Needed: a national coalition to coordinate Covid-19 clinical trials
After President Trump was diagnosed with Covid-19, the nation watched intently as he received experimental treatments to combat the virus. Some of these therapies are the result of published clinical trials; others are under so-called compassionate use — as-yet unapproved treatments that are employed when nothing else is available.
The time has clearly come for a national coalition to coordinate hypothesis-driven clinical research trials to give the medical community the evidence it needs to safely and effectively treat and prevent Covid-19.
During the early days of the pandemic, research was fragmented and led by groups already positioned to start quickly. Gilead Sciences, for instance, already had in hand the antiviral remdesivir, which appeared to be a scientifically promising therapy against SARS-CoV2, the virus that causes Covid-19. The company was able to rapidly initiate multiple large clinical trials of the drug within weeks of the first outbreak.
Today, ClinicalTrials.gov lists more than 2,000 interventional clinical trials for Covid-19, including nearly 500 trials without random treatment protocols. While it’s laudable that so many pharmaceutical, biotechnology, and academic groups have mobilized to test potential treatments, it’s troubling that there are now multitudes of clinical trials studying similar agents, and therefore competing for participants, infrastructure capacity, and funding.
The drug colchicine, which may have benefit in treating Covid-19, has 22 different clinical trials worldwide registered to enroll patients. These trials differ by inclusion criteria, dosing, and comparator arms, and each trial competes with all of the others to enroll study subjects. Pragmatically, any one of these trials will struggle to enroll enough patients to meet the endpoints necessary to make meaningful conclusions, while health care providers will struggle to select which trial to offer their patients. The entire landscape is made even more complex by the frenetic pace of new knowledge and treatment approaches, rendering adequate trial designs obsolete by the time the trials can get started in earnest, let alone complete all participants.

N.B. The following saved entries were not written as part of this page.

Lemma search_level_0 k files : ivalid k -> good_level 0 files ->
  exists search, files_to_search ucmp 0 k (user_part k) files = Done search /\ Forall good_table_file search /\ StronglySorted (fun f g => newer (contents f) (contents g)) search /\
    forall e, visible k e -> e ∈ entries_of search <-> e ∈ entries_of files.
Proof.
  intros Hk (Hg & Hnd & Hnew). destruct (ivalid_user _ Hk) as [_ Huk]. unfold files_to_search. cbn [Z.eqb]. destruct (overlapping_user_spec (user_part k) files Huk Hg) as (tmp & -> & Hsub & Hall). cbn [mbind outcome_bind].
  pose proof (merge_sort_Permutation newest_first tmp) as Hp. rewrite Forall_forall in Hg. assert (Hin : forall f, f ∈ merge_sort newest_first tmp -> f ∈ files) by (intros f Hf; rewrite Hp in Hf; by apply (elem_of_sublist tmp)).
  eexists. split; [done|]. split_and!.
  - apply Forall_forall. intros f Hf. by apply Hg, Hin.
  - assert (Hs : StronglySorted newest_first (merge_sort newest_first tmp)) by (apply StronglySorted_merge_sort; [exact newest_trans|exact newest_total]). assert (Hnd' : NoDup (number <$> merge_sort newest_first tmp)).
    { rewrite Hp. apply (sublist_NoDup _ (number <$> files)); [done|]. by apply fmap_sublist. }
    clear Hp. induction Hs as [|f l Hl IH Hf]; constructor.
    + apply IH; [intros g Hgl; apply Hin; by apply list_elem_of_further|]. cbn in Hnd'. by apply NoDup_cons in Hnd' as [_ ?].
    + apply Forall_forall. intros g Hgl. rewrite Forall_forall in Hf. apply Hnew; [apply Hin, list_elem_of_here|apply Hin; by apply list_elem_of_further|]. specialize (Hf g Hgl). unfold newest_first in Hf. cbn in Hnd'. apply NoDup_cons in Hnd' as [Hnf _].
      assert (number g <> number f); [|lia]. intros E. apply Hnf. rewrite <- E. apply list_elem_of_fmap. by exists g.
  - intros e Hvis. rewrite !elem_entries. split; [intros (f & Hf & He); exists f; split; [by apply Hin|done]|]. intros (f & Hf & He). destruct (Hall f Hf) as [Ht|Hout]; [exists f; split; [by rewrite Hp|done]|]. by destruct (outside_file k f e Hk (Hg f Hf) Hout He).
Qed.

(** The entries of files that are in order are in order. *)
Lemma level_entries files : Forall good_table_file files -> apart (valid := valid) (cmp := cmp) files -> good_entries (entries_of files).
Proof.
  intros Hg (_ & Hs & _). split.
  - apply Forall_forall. intros e He. apply elem_entries in He as (f & Hf & He). rewrite Forall_forall in Hg. destruct (tf_entries _ (Hg f Hf)) as [Hv _]. rewrite Forall_forall in Hv. by apply Hv.
  - unfold entries_of. induction Hs as [|f files Hs IH Hf]; [constructor|]. apply Forall_cons in Hg as [Hg Hgs]. cbn. apply StronglySorted_app_2; [|apply (tf_entries _ Hg)|by apply IH]. intros a b Ha Hb. apply elem_entries in Hb as (g & Hgin & Hb). rewrite Forall_forall in Hf, Hgs.
    specialize (Hf g Hgin). unfold before in Hf. specialize (Hgs g Hgin). destruct (tf_file _ Hg) as [F1 F2 _], (tf_file _ Hgs) as [G1 G2 _]. destruct (tf_entries _ Hg) as [Hv _], (tf_entries _ Hgs) as [Hv' _]. rewrite Forall_forall in Hv, Hv'. destruct (Hv a Ha) as [Hva _], (Hv' b Hb) as [Hvb _].
    apply (cmp_lt_le a.1 (smallest g) b.1); [done|done|done| |by apply (tf_from _ Hgs)]. apply (cmp_le_lt a.1 (largest f) (smallest g)); [done|done|done|by apply (tf_to _ Hg)|done].
Qed.

Lemma first_update_level files k : Forall good_table_file files -> apart (valid := valid) (cmp := cmp) files -> ivalid k ->
  match files !! lower_bound ic k (file_index files) with Some f => first_update k (entries_of files) = first_update k (contents f) | None => first_update k (entries_of files) = None end.
Proof.
  intros Hg A Hk. destruct (found_file (cmp := cmp) files k) as (Hn & Hb & Ha). set (n := lower_bound ic k (file_index files)) in *. rewrite Forall_forall in Hg.
  assert (Hless : forall fs, (forall f, f ∈ fs -> good_table_file f /\ ic (largest f) k < 0) -> Forall (fun e => ic e.1 k < 0) (entries_of fs)).
  { intros fs Hfs. apply Forall_forall. intros e He. apply elem_entries in He as (f & Hf & He). destruct (Hfs f Hf) as [Hgf Hl]. destruct (tf_file _ Hgf) as [F1 F2 _]. destruct (tf_entries _ Hgf) as [Hv _]. rewrite Forall_forall in Hv. destruct (Hv e He) as [Hve _].
    apply (cmp_le_lt e.1 (largest f) k); [done|done|done|by apply (tf_to _ Hgf)|done]. }
  destruct (files !! n) as [f|] eqn:Ef.
  - assert (Hfin : f ∈ files) by by apply list_elem_of_lookup_2 with n. pose proof (Hg f Hfin) as Hgf. destruct (tf_file _ Hgf) as [F1 F2 _]. assert (Esplit : entries_of files = entries_of (take n files) ++ contents f ++ entries_of (drop (S n) files)).
    { unfold entries_of. rewrite <- (take_drop_middle files n f Ef) at 1. by rewrite fmap_app, concat_app. }
    assert (Hpre : lower_bound ic k (entries_of (take n files)) = length (entries_of (take n files))).
    { apply lower_bound_all, Hless. intros g Hg'. apply list_elem_of_lookup in Hg' as [i Ei]. apply lookup_take_Some in Ei as [Ei Hi]. split; [by apply Hg, list_elem_of_lookup_2 with i|by apply (Hb i)]. }
    assert (Hin : (lower_bound ic k (contents f) < length (contents f))%nat).
    { destruct (tf_last _ Hgf) as [v Hv]. apply list_elem_of_lookup in Hv as [i Ei]. pose proof (lookup_lt_Some _ _ _ Ei). destruct (Nat.lt_ge_cases i (lower_bound ic k (contents f))) as [H'|H']; [|lia]. pose proof (lower_bound_before ic k (contents f) i _ H' Ei) as Hlt. cbn in Hlt. specialize (Ha f eq_refl). lia. }
    unfold first_update. rewrite Esplit, lower_bound_app, Hpre. destruct (Nat.ltb_spec (length (entries_of (take n files))) (length (entries_of (take n files)))); [lia|]. rewrite lower_bound_app. destruct (Nat.ltb_spec (lower_bound ic k (contents f)) (length (contents f))); [|lia].
    rewrite lookup_app_r by lia. rewrite lookup_app_l by lia. by replace (length (entries_of (take n files)) + lower_bound ic k (contents f) - length (entries_of (take n files)))%nat with (lower_bound ic k (contents f)) by lia.
  - unfold first_update. rewrite lower_bound_all; [by rewrite lookup_ge_None_2|]. apply Hless. intros f Hf. split; [by apply Hg|]. apply list_elem_of_lookup in Hf as [i Ei]. apply (Hb i f); [|done]. apply lookup_ge_None in Ef. apply lookup_lt_Some in Ei. lia.
Qed.

(** One level. *)
Lemma get_in_level_spec options k level files l : good (l_cache l) -> good_level level files -> ivalid k ->
  exists search s l', files_to_search ucmp level k (user_part k) files = Done search /\ get_in_files ucmp options k (user_part k) level search l = Done (s, l') /\ good (l_cache l') /\ searched k (entries_of files) s (l_value l) (l_value l').
Proof.
  intros Hc Hlev Hk. destruct (Z.eq_dec level 0) as [->|Hne].
  - destruct (search_level_0 k files Hk Hlev) as (search & E & Hgs & Hs & Hext). exists search. destruct (get_in_files_spec options k 0 search l Hc) as (s & l' & E' & Hc' & Hse); [by eapply Forall_impl; [exact Hgs|apply tf_stored]|by eapply Forall_impl; [exact Hgs|apply tf_entries]|done|done|].
    exists s, l'. split_and!; [done|done|done|]. by apply (searched_ext k (entries_of search)).
  - destruct Hlev as [Hg A]. destruct (Z.eqb_spec level 0) as [|_]; [done|]. pose proof (first_update_level files k Hg A Hk) as Hfirst. pose proof (level_entries files Hg A) as Hes. unfold files_to_search. destruct (Z.eqb_spec level 0) as [|_]; [done|].
    rewrite (FindFile_spec files k A Hk). cbn [mbind outcome_bind]. set (n := lower_bound ic k (file_index files)) in *. rewrite Nat2Z.id. assert (Hnone : first_update k (entries_of files) = None -> exists search s l', Done [] = Done search /\ get_in_files ucmp options k (user_part k) level search l = Done (s, l') /\ good (l_cache l') /\ searched k (entries_of files) s (l_value l) (l_value l')).
    { intros E. exists [], None, l. split_and!; [done|done|done|]. apply reported_searched; [done|done|]. by rewrite E. }
    destruct (Z.leb_spec (zlen files) (Z.of_nat n)) as [Hge|Hlt]; [apply Hnone; by rewrite lookup_ge_None_2 in Hfirst by lia|]. destruct (lookup_lt_is_Some_2 files n) as [f Ef]; [lia|]. rewrite Ef in Hfirst |- *. cbn [demand mbind outcome_bind].
    rewrite Forall_forall in Hg. pose proof (Hg f ltac:(by apply list_elem_of_lookup_2 with n)) as Hgf. destruct (tf_file _ Hgf) as [F1 F2 _]. destruct (ivalid_user _ F1) as [-> Hu1], (ivalid_user _ Hk) as [_ Huk]. cbn [mbind outcome_bind]. rewrite (cmp_total _ _ Huk Hu1). cbn [mbind outcome_bind].
    destruct (Z.ltb_spec (cmp (user_part k) (user_part (smallest f))) 0) as [Hbelow|_].
    + apply Hnone. rewrite Hfirst. unfold first_update. destruct (contents f !! lower_bound ic k (contents f)) as [e|] eqn:Ee; [|done]. destruct (Z.eqb_spec (cmp (user_part e.1) (user_part k)) 0) as [Hu|]; [|done]. exfalso.
      pose proof (first_newest (contents f) k (tf_entries _ Hgf) Hk) as Hfn. rewrite Ee, Hu in Hfn. cbn [Z.eqb] in Hfn. destruct Hfn as (Hin & Hvis & _). apply (outside_file k f e Hk Hgf); [by left|done|done].
    + destruct (get_in_file_spec options k level f l Hc (tf_stored _ Hgf) (tf_entries _ Hgf) Hk) as (s & l1 & E1 & Hc1 & Hre). exists [f]. rewrite <- Hfirst in Hre. pose proof (reported_searched _ _ _ _ _ Hes Hk Hre) as Hse. cbn [get_in_files]. rewrite E1. cbn [mbind outcome_bind].
      destruct s as [s|]; eexists _, l1; (split_and!; [done|done|done|exact Hse]).
Qed.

Multicenter, properly designed, controlled clinical trials with explicit hypotheses are how to conquer disease and restore health in our communities. The U.S. is rich with clinical trial expertise. We urgently need a new and integrated approach for these trials.
To yield maximal returns and efficiency with Covid-19-related clinical research, we propose creating a national, not-for-profit, neutral, and no-fee coordinating coalition with expertise in virology, immunology, public health, ethics, health care disparities, trial design, and statistics.
Among other goals, a new coordinating coalition would be transparent, consensus-driven, and focused on patients and science. It would prioritize standards, efficiency, and ethics. The group also would establish a uniform definition of standard of care to enable easier comparison among treatments and implement guidance on acceptable and transparent outcome measures for every trial stage.
The coalition would offer incentives for early-stage trials to determine effective drug dosing in a limited number of centers to create a pipeline for promising medications to enter broader clinical testing. It would develop processes for testing therapeutic strategies and vaccines, select clinical trial sites that prioritize patient need and health disparities, and provide guidance on the ethics of using non-peer-reviewed preprint publications for reporting results of therapeutic interventions.
The Expanded Access to Convalescent Plasma for the Treatment of Patients with Covid-19 study — led by the Mayo Clinic and used by the Cleveland Clinic to treat Covid-19 patients — is a good example of why we need a neutral coalition for clinical trials. In the absence of a coordinated, widely available randomized trial and in the face of urgent need, physicians turned to the Expanded Access study in numbers well beyond its original intent, which was to demonstrate safety. The subsequent decision by the FDA to grant an emergency use authorization for convalescent plasma was based partly on this study, which was not originally intended to show efficacy in the absence of a large randomized controlled study.
Our organizations have successfully used the coordinating group approach to organize and oversee our own Covid-19 related research since the early days of the pandemic. The purview of these task forces spans the entirety of Covid-19 related activity, from basic science investigations to population health research, health disparities research, and specimen collection and allocation. This approach has allowed us to focus precious resources on high-value, scientifically grounded trials — selecting and executing studies with a high likelihood of helping patients infected with SARS-CoV-2. We believe this approach bears refining and expanding.
Forming a national, nonprofit clinical trials coalition will help ensure that Covid-19 research leads to rigorous, generalizable, and definitive results, and will also set the stage for future research priorities with the greatest impact. We invite public and private stakeholders to join together to make this proposal a reality.